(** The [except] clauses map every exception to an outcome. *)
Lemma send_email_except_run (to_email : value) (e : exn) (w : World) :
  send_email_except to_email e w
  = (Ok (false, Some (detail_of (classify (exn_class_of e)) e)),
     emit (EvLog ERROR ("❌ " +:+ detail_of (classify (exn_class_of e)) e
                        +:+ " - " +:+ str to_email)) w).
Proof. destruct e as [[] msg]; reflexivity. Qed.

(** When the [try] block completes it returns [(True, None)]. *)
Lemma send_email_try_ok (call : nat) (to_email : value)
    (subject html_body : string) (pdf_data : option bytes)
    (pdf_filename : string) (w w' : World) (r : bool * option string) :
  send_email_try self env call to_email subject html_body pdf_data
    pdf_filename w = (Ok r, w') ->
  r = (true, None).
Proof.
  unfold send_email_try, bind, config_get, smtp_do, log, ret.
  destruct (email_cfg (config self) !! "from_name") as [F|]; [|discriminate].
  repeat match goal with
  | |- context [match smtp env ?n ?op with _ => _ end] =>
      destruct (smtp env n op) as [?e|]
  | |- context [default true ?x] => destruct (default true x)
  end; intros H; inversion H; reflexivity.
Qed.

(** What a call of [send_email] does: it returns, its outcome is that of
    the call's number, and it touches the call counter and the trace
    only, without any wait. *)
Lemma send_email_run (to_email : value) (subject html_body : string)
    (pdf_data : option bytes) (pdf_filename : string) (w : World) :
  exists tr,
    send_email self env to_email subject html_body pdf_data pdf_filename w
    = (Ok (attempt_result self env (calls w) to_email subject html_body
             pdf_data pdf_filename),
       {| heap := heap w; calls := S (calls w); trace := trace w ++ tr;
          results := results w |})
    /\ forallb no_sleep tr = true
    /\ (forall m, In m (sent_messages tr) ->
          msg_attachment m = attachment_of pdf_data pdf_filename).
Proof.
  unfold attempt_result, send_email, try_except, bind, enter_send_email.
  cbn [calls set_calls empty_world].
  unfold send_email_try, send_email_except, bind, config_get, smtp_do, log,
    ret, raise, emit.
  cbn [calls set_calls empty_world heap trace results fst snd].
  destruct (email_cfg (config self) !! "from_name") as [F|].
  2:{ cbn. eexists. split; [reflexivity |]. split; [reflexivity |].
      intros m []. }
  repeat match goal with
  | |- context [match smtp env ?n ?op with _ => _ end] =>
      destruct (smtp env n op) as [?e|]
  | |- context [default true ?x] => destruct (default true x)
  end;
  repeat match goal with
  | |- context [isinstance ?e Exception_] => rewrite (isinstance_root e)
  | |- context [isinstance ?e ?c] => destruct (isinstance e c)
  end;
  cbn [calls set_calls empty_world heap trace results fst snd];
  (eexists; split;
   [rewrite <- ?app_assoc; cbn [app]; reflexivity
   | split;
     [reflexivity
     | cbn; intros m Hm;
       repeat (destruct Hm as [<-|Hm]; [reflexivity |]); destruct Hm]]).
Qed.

◆ ◆ ◆ ◆

- _WHAT TO DO_
From the data above, reproduce word for word the lines running from the line with "as [F|]; [|discriminate]." to the line with "Lemma send_email_run (to_email", ends included.

- _RESPONSE TO THE EXERCISE_
  destruct (email_cfg (config self) !! "from_name") as [F|]; [|discriminate].
  repeat match goal with
  | |- context [match smtp env ?n ?op with _ => _ end] =>
      destruct (smtp env n op) as [?e|]
  | |- context [default true ?x] => destruct (default true x)
  end; intros H; inversion H; reflexivity.
Qed.

(** What a call of [send_email] does: it returns, its outcome is that of
    the call's number, and it touches the call counter and the trace
    only, without any wait. *)
Lemma send_email_run (to_email : value) (subject html_body : string)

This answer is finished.